Sunday, November 22, 2009

Information vs. Understanding: A PR practitioner's blessing or curse

With the recent announcement of later breast cancer screenings and subsequent media discussion, one question keeps coming to mind: How much of the correct information does the American public understand about health care? Like any complex issue, it is difficult for public affairs officials and journalists alike to boil down the necessary info into bite-sized chunks.

Health, much like finance or other economic issues, is a topic that requires skilled communicators to synthesize, analyze, and concisely convey the right facts. Much to the chagrin of scientists, the American public doesn't quite understand what their research concludes. It is even difficult for government officials to understand how Americans feel about changes in health care policy. In two recent polls by The Washington Post and AP, headlines declared "widespread support" when results showed a slightly larger percentage opposed the plan.

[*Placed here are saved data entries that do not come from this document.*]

(** What holds of the candidates holds of those picked. *)
Lemma picked_all {A} (P : A -> Prop) (refs : list A) idx extra : Forall P refs -> mapM (fun i => refs !! i) idx = Some extra -> Forall P extra.
Proof.
  intros HP Hm. apply mapM_Some in Hm. apply Forall_lookup_2. intros j c Hj.
  destruct (Forall2_lookup_r _ _ _ _ _ Hm Hj) as (i & _ & Hi). exact (Forall_lookup_1 _ _ _ _ HP Hi).
Qed.

(** Distinct references stay distinct outpoints once picked by distinct indices. *)
Lemma picked_outpoints (coins : list COutput) refs idx extra kernel :
  NoDup (map (fun o => coin_outpoint (out_ref o)) coins) -> refs `sublist_of` map out_ref coins ->
  Forall (fun c => coin_outpoint c <> kernel) refs -> NoDup idx -> mapM (fun i => refs !! i) idx = Some extra ->
  NoDup (kernel :: map coin_outpoint extra).
Proof.
  intros Hnd Hsub Hne Hidx Hm. apply mapM_Some in Hm.
  assert (Hrefs : NoDup (map coin_outpoint refs)).
  { apply (sublist_NoDup _ (map coin_outpoint (map out_ref coins))); [by rewrite map_map|by apply fmap_sublist]. }
  assert (Hin : forall c, c ∈ extra -> exists i, i ∈ idx /\ refs !! i = Some c).
  { intros c [j Hj]%list_elem_of_lookup. destruct (Forall2_lookup_r _ _ _ _ _ Hm Hj) as (i & Hi & ?).
    exists i. split; [by eapply list_elem_of_lookup_2|done]. }
  constructor.
  - intros (c & -> & Hc)%list_elem_of_fmap. destruct (Hin c Hc) as (i & _ & Hi).
    rewrite Forall_lookup in Hne. by apply (Hne i c Hi).
  - clear Hin. induction Hm as [|i c idx extra Hi Hm IH]; [constructor|]. apply NoDup_cons in Hidx as [Hni Hidx].
    cbn [map]. constructor; [|by apply IH]. intros (d & Hd & Hdin)%list_elem_of_fmap.
    apply list_elem_of_lookup in Hdin as [j Hj]. destruct (Forall2_lookup_r _ _ _ _ _ Hm Hj) as (i' & Hi' & Hd').
    apply Hni. enough (i = i') by (subst; by eapply list_elem_of_lookup_2).
    eapply NoDup_lookup; [exact Hrefs| |]; rewrite list_lookup_fmap; [by rewrite Hi|by rewrite Hd', Hd].
Qed.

So the questions remain: Do Americans clearly comprehend what is happening with health care policy? If not, what needs to change to the presentation of information so that it can be understood? (when social media is changing the face of news into 140 character segments, that isn't a difficult concept to grasp). Or, can our elected officials correctly interpret our feelings on the issue?

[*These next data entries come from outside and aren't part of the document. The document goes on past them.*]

(** The slot an observation works on keeps its invariant. *)
Lemma slot_ok_step tr m o slot : (forall key s, m_slots m !! key = Some s -> slot_ok tr key s) -> tracks m o slot ->
  let blocks := blocks_with slot (ob_hash o) (ob_signer o) in
  slot_ok (o :: tr) (ob_height o, ob_kernel o) (mkSlot (sl_owner slot) blocks (2 <=? length blocks)%nat) /\
  (sl_counted slot = (2 <=? length (sl_blocks slot))%nat).
Proof.
  intros Hok (Hlow & Hown & Hslot) blocks.
  assert (Hhere : owner_signed (o :: tr) (ob_height o) (ob_kernel o) (sl_owner slot) (ob_hash o)).
  { exists o. split; [by left|done]. }
  assert (Hold : NoDup (map seen_hash (sl_blocks slot)) /\ (length (sl_blocks slot) <= MAX_BLOCKS_PER_KERNEL)%nat /\
    was_read (o :: tr) (ob_kernel o) (sl_owner slot) /\ sl_counted slot = (2 <=? length (sl_blocks slot))%nat /\
    forall b, b ∈ sl_blocks slot -> owner_signed (o :: tr) (ob_height o) (ob_kernel o) (sl_owner slot) (seen_hash b)).
  { destruct Hslot as [Hs|(_ & -> & Hread & _)]; cbn [sl_owner sl_blocks sl_counted] in *.
    - destruct (slot_ok_cons o _ _ _ (Hok _ _ (lookup_weaken _ _ _ _ Hs (kept_subset m _)))) as [? [? ?] ? ? Hb].
      split_and!; done.
    - split_and!; [constructor|cbn; lia| |done|by intros b ?%not_elem_of_nil].
      exists o. split; [by left|done]. }
  destruct Hold as (Hnd & Hlen & Hread & Hcnt & Hsig). split; [|done].
  unfold blocks, blocks_with. destruct (Holds (sl_blocks slot) (ob_hash o)) eqn:Hh.
  - split; cbn [sl_blocks sl_owner sl_counted fst snd]; try done. split; [|done].
    apply Holds_spec in Hh. destruct (sl_blocks slot); [by apply not_elem_of_nil in Hh|cbn; lia].
  - destruct (Nat.ltb_spec (length (sl_blocks slot)) MAX_BLOCKS_PER_KERNEL) as [Hroom|Hfull].
    + split; cbn [sl_blocks sl_owner sl_counted fst snd]; try done.
      * rewrite map_app. apply NoDup_app. split_and!; [done| |by apply NoDup_singleton].
        intros x Hx ->%list_elem_of_singleton. apply Holds_spec in Hx. cbn in Hx. congruence.
      * rewrite length_app. cbn [length]. unfold MAX_BLOCKS_PER_KERNEL in *. lia.
      * intros b [?| ->%list_elem_of_singleton]%elem_of_app; [by apply Hsig|done].
    + split; cbn [sl_blocks sl_owner sl_counted fst snd]; try done. unfold MAX_BLOCKS_PER_KERNEL in *. lia.
Qed.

Listening to the debate this week about breast cancer screenings, I was caught in the frenzy of trying to reconcile the new recommendations with the long-standing medical guideline. On one hand, researchers simply presented their argument in a very factual manner. If you want a thorough account of the guidelines' history, you can check out this Washington Post article.

On the other hand, I saw reputable organizations such as the American Cancer Society stick to their guns and continue to recommend mammograms starting at age 40. (Full disclosure: I worked for the American Cancer Society).

This tug-of-war confused many women and practitioners about the right course of action. The media's reaction, in my opinion, was to humanize the issue in their coverage. (Caveat: I've worked with many breast cancer survivors in my time at the American Cancer Society and I feel their story needs to be told). Watching the morning news television shows was interesting because it was as if mainstream media needed a way to fully comprehend the HUGE debate that ensued. Many broadcasts had the "Survivor's reaction" package following the guideline issue.

With all of the messages billowing about this issue, I can't stop thinking of how, as a public affairs professional, to take the issue and boil it down to three key talking points. So, I will leave the conundrum to you: What three talking points would you create about the debate on the breast cancer screenings? Taking it up one more level, what would your talking points be for the health care insurance discussions?